Music of Frontier

「そりゃ大変ですね…。今夜は、きっと有名なバンドが来るんですね。俺達の前後じゃなければ良いですね」

「は?」

「え?だってそうでしょ?」

その有名バンドが俺達の前に演奏したら、その後出てきた俺達は、きっと凄く肩身が狭いよ。

その逆、俺達の方が先だったら、きっと「さっさと引っ込めよ。お前らに用はねぇんだよ」と悪態つかれるだろうし。

それにしても、こんなに人が集まるくらい有名なバンドが、こんな小さなライブハウスでライブするなんて。
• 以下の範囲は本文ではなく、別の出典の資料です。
(** C5, as the code has it: a ping whose payload carries a truthy
    [timestamp] is answered with [pong] carrying that very timestamp; a
    ping whose payload has no [timestamp], or a falsy one (0, NaN, the
    empty string, [false], [null]), is answered with [pong] carrying the
    server's clock.  Either way one packet leaves, to the pinging socket
    only, and the state is otherwise untouched. *)
Theorem ping_answers_pong_to_sender
    (st : Server) (id : string) (data : value) (now : Z) :
  nullish data = false ->
  step st (Ping id data now) =
    (Done,
     with_sent st
       [{| target := ToSocket id; receivers := {[id]}; event := "pong";
           payload :=
             VObj [("timestamp",
                    match own_prop data "timestamp" with
                    | Some t => if truthy t then t else VInt now
                    | None => VInt now
                    end)] |}]).
Proof.
  intros Hd. rewrite (step_ping _ _ _ _ Hd). unfold pong, or_else, field.
  by destruct (own_prop data "timestamp").
Qed.

Lemma ping_answers_pong_to_sender_witness :
  step initial (Ping "s1" (VObj [("timestamp", VInt 1234)]) 1700000000000) =
    (Done, with_sent initial [pong "s1" (VInt 1234)])
  /\ step initial (Ping "s1" (VObj []) 1700000000000) =
       (Done, with_sent initial [pong "s1" (VInt 1700000000000)]).
Proof.
  split.
  - exact (ping_answers_pong_to_sender initial "s1"
             (VObj [("timestamp", VInt 1234)]) 1700000000000 eq_refl).
  - exact (ping_answers_pong_to_sender initial "s1"
             (VObj []) 1700000000000 eq_refl).
Defined.

(** C5 as stated does not hold: the client supplies the timestamp 0 and
    the pong carries the server's clock instead. *)
Lemma ping_with_timestamp_zero_is_not_echoed :
  let data := VObj [("timestamp", VInt 0)] in
  let st := run initial [Connection "s1"] in
  own_prop data "timestamp" = Some (VInt 0)
  /\ emitted st (Ping "s1" data 1700000000000)
     = [pong "s1" (VInt 1700000000000)]
  /\ pong "s1" (VInt 1700000000000) <> pong "s1" (VInt 0).
Proof.
  split; [reflexivity |]. split.
  - apply emitted_with_sent. reflexivity.
  - intros Heq. apply (f_equal payload) in Heq. discriminate Heq.
Qed.
(** * svgToDataURI: the favicon encoder and its history store

    A shallow embedding of the two script variants of the repository,
    [src/main.ts] and the second page script (called [part_001] below), and
    the properties of the encoder pipeline ([processInput]) and of the
    history store ([saveHistory], [getHistory], the export listener).
    The listeners of the page ([init], the Generate and Paste buttons,
    [fetchUrl], loading an entry of the history, [switchTab]) and the
    texts [renderHistory] builds for an entry are modelled as well.

    JavaScript strings are sequences of UTF-16 code units; a code unit is a
    [Z] in the range [0, 65536).  The built-ins the scripts call
    ([String.prototype.trim], [startsWith], [replace], [match],
    [encodeURIComponent], [decodeURIComponent], [JSON.parse],
    [JSON.stringify]) are modelled after ECMA-262. *)

From Stdlib Require Import String Ascii ZArith Lia List Bool.
From Stdlib Require Import DecimalZ DecimalPos DecimalFacts.
From stdpp Require Import base option list gmap.

Ltac Zify.zify_post_hook ::= Z.div_mod_to_equations.

Set Warnings "-register-all".

Local Open Scope Z_scope.

(** ** Strings *)

Abbreviation jsstring := (list Z).

(** An ASCII literal of the source as a sequence of code units. *)
Definition lit (s : string) : jsstring :=
  map (fun a => Z.of_N (N_of_ascii a)) (list_ascii_of_string s).

Definition code_unit (c : Z) : Prop := 0 <= c < 65536.
Definition wf_string (s : jsstring) : Prop := Forall code_unit s.

Fixpoint str_eqb (a b : jsstring) : bool :=
  match a, b with
  | [], [] => true
  | x :: a', y :: b' => (x =? y) && str_eqb a' b'
  | _, _ => false
  end.

(** ** Completions: a call returns normally or throws *)

Inductive error := URIError | SyntaxError | TypeError.

Inductive completion (A : Type) :=
| Normal (a : A)
| Throw (e : error).
Arguments Normal {A} a.
Arguments Throw {A} e.

Definition cbind {A B} (c : completion A) (k : A -> completion B) : completion B :=
  match c with
  | Normal a => k a
  | Throw e => Throw e
  end.

Notation "'let*' x ':=' c 'in' k" := (cbind c (fun x => k))
  (at level 10, x pattern, c at level 100, k at level 200).

(** ** Character classes *)

(** WhiteSpace and LineTerminator of ECMA-262: what [trim] strips and what
    the regular-expression class [\s] matches. *)
Definition isWhiteSpace (c : Z) : bool :=
  (c =? 9) || (c =? 10) || (c =? 11) || (c =? 12) || (c =? 13) || (c =? 32)
  || (c =? 160) || (c =? 5760) || ((8192 <=? c) && (c <=? 8202))
  || (c =? 8232) || (c =? 8233) || (c =? 8239) || (c =? 8287)
  || (c =? 12288) || (c =? 65279).

Definition isHighSurrogate (c : Z) : bool := (55296 <=? c) && (c <=? 56319).
Definition isLowSurrogate (c : Z) : bool := (56320 <=? c) && (c <=? 57343).

Definition isAlnum (c : Z) : bool :=
  ((48 <=? c) && (c <=? 57)) || ((65 <=? c) && (c <=? 90))
  || ((97 <=? c) && (c <=? 122)).

(** uriUnescaped of [encodeURIComponent]: alphanumerics and [-_.!~*'()]. *)
Definition uriUnescaped (c : Z) : bool :=
  isAlnum c || (c =? 45) || (c =? 95) || (c =? 46) || (c =? 33) || (c =? 126)
  || (c =? 42) || (c =? 39) || (c =? 40) || (c =? 41).

(** ** String.prototype methods *)

Fixpoint trimStart (s : jsstring) : jsstring :=
  match s with
  | [] => []
  | c :: r => if isWhiteSpace c then trimStart r else s
  end.

Definition trimEnd (s : jsstring) : jsstring := rev (trimStart (rev s)).

Definition trim (s : jsstring) : jsstring := trimEnd (trimStart s).

Fixpoint startsWith (p s : jsstring) : bool :=
  match p, s with
  | [], _ => true
  | a :: p', b :: s' => (a =? b) && startsWith p' s'
  | _ :: _, [] => false
  end.

(** [s.replace(pat, rep)] with a string pattern: the first occurrence only. *)
Fixpoint replaceFirst (pat rep s : jsstring) : jsstring :=
  if startsWith pat s then rep ++ drop (length pat) s
  else match s with
       | [] => []
       | c :: r => c :: replaceFirst pat rep r
       end.

(** [s.includes(pat)]. *)
Fixpoint includes (pat s : jsstring) : bool :=
  startsWith pat s
  || match s with
     | [] => false
     | _ :: r => includes pat r
     end.

(** [s.replace(/c/g, rep)] for a single literal character [c]. *)
Definition replaceAllChar (c : Z) (rep s : jsstring) : jsstring :=
  flat_map (fun x => if x =? c then rep else [x]) s.

(** [s.replace(/\r?\n|\r/g, empty)].  At a carriage return the first
    alternative takes the pair CR LF when a line feed follows, otherwise the
    second alternative takes the CR alone. *)
Fixpoint removeLineBreaks (s : jsstring) : jsstring :=
  match s with
  | [] => []
  | c :: r =>
      if c =? 13 then
        match r with
        | d :: r' => if d =? 10 then removeLineBreaks r' else removeLineBreaks r
        | [] => []
        end
      else if c =? 10 then removeLineBreaks r
      else c :: removeLineBreaks r
  end.

(** [s.replace(/\s+/g, space)]: [inRun] tells that the previous code unit
    belongs to the run being replaced. *)
Fixpoint collapseRuns (inRun : bool) (s : jsstring) : jsstring :=
  match s with
  | [] => []
  | c :: r =>
      if isWhiteSpace c
      then (if inRun then collapseRuns true r else 32 :: collapseRuns true r)
      else c :: collapseRuns false r
  end.

Definition collapseWhitespace (s : jsstring) : jsstring := collapseRuns false s.

(** The text before the first double quote, when there is one. *)
Fixpoint upToQuote (s : jsstring) : option jsstring :=
  match s with
  | [] => None
  | c :: r => if c =? 34 then Some [] else option_map (cons c) (upToQuote r)
  end.

(** The literal prefix [href=] followed by a double quote. *)
Definition HREF_OPEN : jsstring := Eval cbv in (lit "href=" ++ [34]).

(** [s.match(re)] for the expression [href=], a double quote, a greedy run
    of code units other than the double quote (capture group 1) and a
    closing double quote: the capture of the leftmost match. *)
Fixpoint match_href (s : jsstring) : option jsstring :=
  match s with
  | [] => None
  | _ :: r =>
      if startsWith HREF_OPEN s then
        match upToQuote (drop 6 s) with
        | Some cap => Some cap
        | None => match_href r
        end
      else match_href r
  end.

(** ** URI encoding and decoding (ECMA-262, Encode and Decode) *)

Definition hexDigitUpper (d : Z) : Z := if d <? 10 then 48 + d else 55 + d.

Definition hexValue (c : Z) : option Z :=
  if (48 <=? c) && (c <=? 57) then Some (c - 48)
  else if (65 <=? c) && (c <=? 70) then Some (c - 55)
  else if (97 <=? c) && (c <=? 102) then Some (c - 87)
  else None.

(** The escape of one octet: a percent sign and two upper-case hex digits. *)
Definition percentEncode (b : Z) : jsstring :=
  [37; hexDigitUpper (b / 16); hexDigitUpper (b mod 16)].

(** The UTF-8 octets of a code point. *)
Definition utf8Encode (v : Z) : list Z :=
  if v <? 128 then [v]
  else if v <? 2048 then [192 + v / 64; 128 + v mod 64]
  else if v <? 65536 then [224 + v / 4096; 128 + (v / 64) mod 64; 128 + v mod 64]
  else [240 + v / 262144; 128 + (v / 4096) mod 64; 128 + (v / 64) mod 64;
        128 + v mod 64].

(** The code point of a surrogate pair. *)
Definition pairCodePoint (hi lo : Z) : Z :=
  (hi - 55296) * 1024 + (lo - 56320) + 65536.

(** The code units of a code point. *)
Definition utf16Encode (v : Z) : jsstring :=
  if v <? 65536 then [v]
  else [(v - 65536) / 1024 + 55296; (v - 65536) mod 1024 + 56320].

Definition escapeCodePoint (v : Z) : jsstring :=
  flat_map percentEncode (utf8Encode v).

(** Encode: a code unit of the unescaped set is copied; any other code point
    is replaced by the escapes of its UTF-8 octets; an unpaired surrogate
    throws a URIError. *)
Fixpoint Encode (unescapedSet : Z -> bool) (s : jsstring) : completion jsstring :=
  match s with
  | [] => Normal []
  | c :: r =>
      if unescapedSet c then
        let* t := Encode unescapedSet r in Normal (c :: t)
      else if isLowSurrogate c then Throw URIError
      else if negb (isHighSurrogate c) then
        let* t := Encode unescapedSet r in Normal (escapeCodePoint c ++ t)
      else
        match r with
        | [] => Throw URIError
        | k :: r' =>
            if isLowSurrogate k then
              let* t := Encode unescapedSet r' in
              Normal (escapeCodePoint (pairCodePoint c k) ++ t)
            else Throw URIError
        end
  end.

Definition encodeURIComponent (s : jsstring) : completion jsstring :=
  Encode uriUnescaped s.

Definition hexByte (a b : Z) : option Z :=
  match hexValue a, hexValue b with
  | Some x, Some y => Some (16 * x + y)
  | _, _ => None
  end.

(** An escape whose octet has the two top bits 10. *)
Definition continuationByte (p a b : Z) : option Z :=
  if p =? 37 then
    match hexByte a b with
    | Some B => if (128 <=? B) && (B <=? 191) then Some B else None
    | None => None
    end
  else None.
負け惜しみかもしれないけどさ。そういうバンドは、こんな田舎のライブハウスには来ないで欲しいよね。

俺達みたいな弱小バンドにとっては、目の上の瘤だ。

ただでさえ影薄いのに、余計影薄くなるじゃん。

「それで、一体、何処の有名バンドが出演するんです?」

「…ルトリア、お前何言ってるんだ?」

あれ?

俺、何か変なこと言ってる?

「…良いか。観客の目的は、何処ぞの人気バンドじゃない。俺達なんだ」

「…ふぇ?」

「今日ここに集まってる観客の目当ては、『frontier』なんだよ。俺達の歌を聴きに、皆ここに来てるんだ」

「…」

俺は口をぽかんと開けて、大層間抜けな顔で、ルクシーを見つめ返した。